→ **WHAT TO DO**
Give back exactly the first lines of the entries below, through the line with "rejectSwap (caller c) (time c) found".

Top of DATA FOR REVIEW

Record Call : Type := mkCall
  { action : Action;
    caller : Id;
    time : Z }.

Definition handle (c : Call) (found : option Swap.t) : Reply * option Swap.t :=
  match action c with
  | Accept => acceptSwap (caller c) (time c) found
  | Reject => rejectSwap (caller c) (time c) found
  | Complete => completeSwap (caller c) (time c) found
  | Delete => deleteSwap (caller c) found
  end.

Definition after (calls : list Call) (doc : option Swap.t) : option Swap.t :=
  fold_left (fun doc c => snd (handle c doc)) calls doc.

(** POST /api/swaps/request, up to the call of [SwapRequest.create]: the
    reply of a refused request, or the requester, provider and skill names
    of the document that is handed to [SwapRequest.create].  [skillOffered]
    and [skillWanted] stand for the [name] fields of the two skill objects
    of the request body, which is all the handler reads of them. *)
Inductive Request : Type :=
| Refused (reply : Reply)
| Create (requester provider : Id) (skillOffered skillWanted : string).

Bottom of DATA FOR REVIEW

→ **ANSWER BOX**
Record Call : Type := mkCall
  { action : Action;
    caller : Id;
    time : Z }.

Definition handle (c : Call) (found : option Swap.t) : Reply * option Swap.t :=
  match action c with
  | Accept => acceptSwap (caller c) (time c) found
  | Reject => rejectSwap (caller c) (time c) found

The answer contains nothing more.